By Neil J Kanatt
Sept 3 (Reuters) - Macy's M.N shares surged 20% on Wednesday after the department store operator offered fresh evidence that its turnaround plan was working, with raised annual sales and profit forecasts despite tariff uncertainty.
Shedding some underperforming banners and leaning into its pricier labels, which serve higher-income shoppers, have helped Macy's offset the hit from pressured consumer spending amid macroeconomic uncertainty.
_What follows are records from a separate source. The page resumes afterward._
(* ===== verification/Text.v ===== *)
(** * Text of the standard library

    What [ToString] and [FromStr] of the standard library do for integers, booleans and
    socket addresses, which the configuration goes through. *)
From S2P Require Import Prelude Errors Utf8.
Local Open Scope Z_scope.

(** ** Numbers *)

(** [char::to_digit] for a radix of 10 or 16 *)
Definition to_digit (radix c : Z) : option Z :=
  let d := if (48 <=? c) && (c <=? 57) then c - 48
           else if (97 <=? c) && (c <=? 102) then c - 87
           else if (65 <=? c) && (c <=? 70) then c - 55
           else radix in
  if d <? radix then Some d else None.

(** The digits of a [w]-bit number; a result that does not fit is an error. *)
Fixpoint parse_digits (w acc : Z) (s : rstring) : option Z :=
  match s with
  | [] => Some acc
  | c :: s =>
      d ← to_digit 10 c;
      if acc * 10 + d <? 2 ^ w then parse_digits w (acc * 10 + d) s else None
  end.

(** [<uw as FromStr>::from_str] *)
Definition parse_uint (w : Z) (s : rstring) : option Z :=
  match s with
  | [] => None
  | [c] => if c =? 43 then None else parse_digits w 0 [c]
  | c :: s' => if c =? 43 then parse_digits w 0 s' else parse_digits w 0 s
  end.

(** [to_string] of an integer *)
Fixpoint decimal (fuel : nat) (n : Z) : rstring :=
  match fuel with
  | O => []
  | S fuel => if n <? 10 then [48 + n] else decimal fuel (n / 10) ++ [48 + n mod 10]
  end.

Definition decimal_of (n : Z) : rstring := decimal (S (Z.to_nat (Z.log2 n))) n.

Definition int_to_string (n : Z) : rstring := if n <? 0 then 45 :: decimal_of (- n) else decimal_of n.

(** [to_string] and [FromStr] of a boolean *)
Definition bool_to_string (b : bool) : rstring := chars (if b then "true" else "false").
Definition parse_bool (s : rstring) : option bool :=
  if decide (s = chars "true") then Some true else if decide (s = chars "false") then Some false else None.

(** ** Socket addresses *)

Inductive SocketAddr : Set :=
| SA_V4 (ip : list Z) (port : Z)
| SA_V6 (ip : list Z) (port scope_id : Z).

(** The parser of std::net: each part is read off the front of the text, or nothing is. *)
Local Abbreviation reader A := (rstring → option (A * rstring)).

Definition read_char (c : Z) : reader () :=
  λ s, match s with x :: s' => if x =? c then Some ((), s') else None | [] => None end.

Fixpoint read_digits (radix w : Z) (max_digits : option nat) (result : Z) (count : nat) (s : rstring)
    : option (Z * nat * rstring) :=
  match s with
  | [] => Some (result, count, [])
  | c :: s' =>
      match to_digit radix c with
      | None => Some (result, count, s)
      | Some d =>
          if 2 ^ w <=? result * radix + d then None
          else if from_option (λ m, bool_decide (m < S count)%nat) false max_digits then None
          else read_digits radix w max_digits (result * radix + d) (S count) s'
      end
  end.

Definition read_number (radix : Z) (max_digits : option nat) (allow_zero_prefix : bool) (w : Z) : reader Z :=
  λ s,
    let has_leading_zero := match s with c :: _ => c =? 48 | [] => false end in
    '(result, count, s') ← read_digits radix w max_digits 0 0 s;
    if bool_decide (count = 0%nat) then None
    else if negb allow_zero_prefix && has_leading_zero && bool_decide (1 < count)%nat then None
    else Some (result, s').

(** A separator stands in front of every part but the first. *)
Definition read_separator {A} (sep : Z) (first : bool) (inner : reader A) : reader A :=
  λ s, if first then inner s else '(_, s) ← read_char sep s; inner s.

Fixpoint read_octets (k : nat) (first : bool) : reader (list Z) :=
  λ s, match k with
       | O => Some ([], s)
       | S k =>
           '(x, s) ← read_separator 46 first (read_number 10 (Some 3%nat) false 8) s;
           '(xs, s) ← read_octets k false s;
           Some (x :: xs, s)
       end.

Definition read_ipv4 : reader (list Z) := read_octets 4 true.

(** At most [k] groups of an IPv6 address; the last two may be an IPv4 address. *)
Fixpoint read_groups (k : nat) (first : bool) (s : rstring) : list Z * bool * rstring :=
  match k with
  | O => ([], false, s)
  | S k' =>
      let v4 := if bool_decide (k' = 0%nat) then None else read_separator 58 first read_ipv4 s in
      match v4 with
      | Some ([a; b; c; d], s') => ([a * 256 + b; c * 256 + d], true, s')
      | _ =>
          match read_separator 58 first (read_number 16 (Some 4%nat) true 16) s with
          | Some (g, s') => let '(gs, v4, s'') := read_groups k' false s' in (g :: gs, v4, s'')
          | None => ([], false, s)
          end
      end
  end.

Definition read_ipv6 : reader (list Z) :=
  λ s,
    let '(head, head_ipv4, s) := read_groups 8 true s in
    if bool_decide (length head = 8%nat) then Some (head, s)
    else if head_ipv4 then None
    else
      '(_, s) ← read_char 58 s;
      '(_, s) ← read_char 58 s;
      let '(tail, _, s) := read_groups (7 - length head) true s in
      Some (head ++ replicate (8 - length head - length tail) 0 ++ tail, s).

Definition read_port : reader Z := λ s, '(_, s) ← read_char 58 s; read_number 10 None true 16 s.

Definition read_socket_addr_v4 : reader SocketAddr :=
  λ s, '(ip, s) ← read_ipv4 s; '(port, s) ← read_port s; Some (SA_V4 ip port, s).

Definition read_scope_id : reader Z := λ s, '(_, s) ← read_char 37 s; read_number 10 None true 32 s.

Definition read_socket_addr_v6 : reader SocketAddr :=
  λ s,
    '(_, s) ← read_char 91 s;
    '(ip, s) ← read_ipv6 s;
    let '(scope_id, s) := default (0, s) (read_scope_id s) in
    '(_, s) ← read_char 93 s;
    '(port, s) ← read_port s;
    Some (SA_V6 ip port scope_id, s).

(** [<SocketAddr as FromStr>::from_str] *)
Definition parse_socket_addr (s : rstring) : option SocketAddr :=
  let read := match read_socket_addr_v4 s with Some r => Some r | None => read_socket_addr_v6 s end in
  match read with Some (a, []) => Some a | _ => None end.

(** ** Lemmas *)

Lemma to_digit_10 d : 0 ≤ d < 10 → to_digit 10 (48 + d) = Some d.
Proof.
  intros Hd. unfold to_digit. rewrite (proj2 (Z.leb_le _ _)) by lia. rewrite (proj2 (Z.leb_le _ 57)) by lia.
  cbn [andb]. replace (48 + d - 48) with d by lia. by rewrite (proj2 (Z.ltb_lt _ _)) by lia.
Qed.

Lemma parse_digits_app w acc s t : parse_digits w acc (s ++ t) = (a ← parse_digits w acc s; parse_digits w a t).
Proof.
  revert acc. induction s as [|c s IH]; intros acc; [done|]. cbn. destruct (to_digit 10 c) as [d|]; [|done]. cbn.
  by destruct (_ <? _); [apply IH|].
Qed.

Lemma parse_decimal w fuel n :
  0 ≤ n → (Z.to_nat (Z.log2 n) < fuel)%nat →
  parse_digits w 0 (decimal fuel n) = if n <? 2 ^ w then Some n else None.
Proof.
  revert n. induction fuel as [|fuel IH]; intros n Hn Hf; [lia|]. cbn [decimal]. destruct (Z.ltb_spec n 10) as [H10|H10].
  - cbn. rewrite to_digit_10 by lia. by destruct n.
  - assert (Z.log2 (n / 10) < Z.log2 n) as Hlog.
    { apply Z.log2_lt_pow2; [apply Z.div_str_pos; lia|]. pose proof (Z.log2_spec n ltac:(lia)) as [_ H].
      rewrite Z.pow_succ_r in H by apply Z.log2_nonneg. apply Z.div_lt_upper_bound; lia. }
    rewrite parse_digits_app, IH by (try apply Z.div_pos; pose proof (Z.log2_nonneg (n / 10)); lia).
    pose proof (Z.div_mod n 10 ltac:(lia)) as Hdm. pose proof (Z.mod_pos_bound n 10 ltac:(lia)).
    destruct (Z.ltb_spec (n / 10) (2 ^ w)) as [Hw|Hw]; cbn.
    + rewrite to_digit_10 by done. cbn. by replace (n / 10 * 10 + n mod 10) with n by lia.
    + by rewrite (proj2 (Z.ltb_ge _ _)) by lia.
Qed.

Lemma decimal_head fuel n : 0 ≤ n → ∃ c s, decimal (S fuel) n = c :: s ∧ 48 ≤ c ≤ 57.
Proof.
  revert n. induction fuel as [|fuel IH]; intros n Hn; cbn [decimal].
  - destruct (Z.ltb_spec n 10); [exists (48 + n), []; split; [done|lia]|].
    exists (48 + n mod 10), []. pose proof (Z.mod_pos_bound n 10). split; [done|lia].
  - destruct (Z.ltb_spec n 10); [exists (48 + n), []; split; [done|lia]|].
    destruct (IH (n / 10) ltac:(apply Z.div_pos; lia)) as (c & s & E & Hc). cbn [decimal] in E. rewrite E. by exists c, (s ++ [48 + n mod 10]).
Qed.

(** An integer that is printed and read as an unsigned number of [w] bits is itself or is refused. *)
Lemma parse_to_string w n :
  parse_uint w (int_to_string n) = if (0 <=? n) && (n <? 2 ^ w) then Some n else None.
Proof.
  unfold int_to_string. destruct (Z.ltb_spec n 0) as [Hn|Hn].
  - rewrite (proj2 (Z.leb_gt _ _)) by lia. unfold parse_uint. cbn [Z.eqb Pos.eqb]. by destruct (decimal_of _).
  - rewrite (proj2 (Z.leb_le _ _)) by lia. cbn [andb].
    rewrite <-(parse_decimal w (S (Z.to_nat (Z.log2 n))) n) by lia. fold (decimal_of n).
    destruct (decimal_head (Z.to_nat (Z.log2 n)) n Hn) as (c & s & E & Hc). fold (decimal_of n) in E. rewrite E. unfold parse_uint.
    rewrite (proj2 (Z.eqb_neq _ _)) by lia. by destruct s.
Qed.

Lemma parse_bool_to_string b : parse_bool (bool_to_string b) = Some b.
Proof. by destruct b. Qed.

(** No boolean is a number. *)
Lemma parse_uint_bool w b : parse_uint w (bool_to_string b) = None.
Proof. by destruct b. Qed.

Example ex_addresses :
  parse_socket_addr <$> [chars "0.0.0.0:1883"; chars "127.0.0.1:65536"; chars "1.2.3:80"; chars "01.2.3.4:80"; chars "1.2.3.4";
    chars "[::1]:1883"; chars "[fe80::a:1.2.3.4%7]:00080"; chars "[1:2:3:4:5:6:7:8]:9"; chars "[1:2]:9"; chars "localhost:1883"]
  = [Some (SA_V4 [0; 0; 0; 0] 1883); None; None; None; None;
     Some (SA_V6 [0; 0; 0; 0; 0; 0; 0; 1] 1883 0); Some (SA_V6 [0xfe80; 0; 0; 0; 0; 10; 0x102; 0x304] 80 7);
     Some (SA_V6 [1; 2; 3; 4; 5; 6; 7; 8] 9 0); None; None].
Proof. lazy. reflexivity. Qed.

Example ex_numbers :
  (parse_uint 16 <$> [chars "65535"; chars "65536"; chars "+7"; chars "-7"; chars ""; chars "+"; chars "1.5"]
    = [Some 65535; None; Some 7; None; None; None; None])
  ∧ int_to_string (-1883) = chars "-1883".
Proof. split; lazy; reflexivity. Qed.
CEO Tony Spring introduced the turnaround plan last year February, which included closing 150 Macy's stores by 2026, reinvesting in high-potential locations and improving product offerings and loyalty programs.
Even though holiday spending in the U.S. is expected to see its steepest drop since the pandemic as shoppers pull back amid economic uncertainty, according to a PwC survey, Macy's is confident of a recovery in sales.
"I like the early read of August and what the customer is buying because that is not mark down related. It's newness related, it is back-to-school related, it's early fall product and winter categories. So all of that is very positive," Macy's CEO Spring said on a post-earnings call.
But at the same time, the company forecast a bigger tariff-related hit of 40 to 60 basis points to its full-year gross margins, compared with 20 to 40 basis points it had projected earlier.
"We're going to have pricing increases. We've had some price increases. We're also negotiating, you know, with the marketplace. It's not a one size fits all," CFO Thomas Edwards said.
"We are taking a surgical approach."
The company had warned earlier this year that it would increase prices selectively to soften the tariff hit from its reliance on manufacturing in China.
Macy's now expects annual adjusted profit per share between $1.70 and $2.05, compared with its prior target of $1.60 to $2.00.
It also forecast annual net sales to be between $21.15 billion and $21.45 billion, up from $21 billion to $21.4 billion.
EMarketer analyst Suzy Davidkhanian said Macy's raising its forecasts was a "bold move" as "an overcrowded retail landscape and tighter budgets intensify competition."
The company reported $4.81 billion in net sales for the second quarter ended August 2, above analysts' average estimate of $4.76 billion, according to data compiled by LSEG.
Its adjusted profit of 41 cents per share also beat analysts' estimates of 18 cents.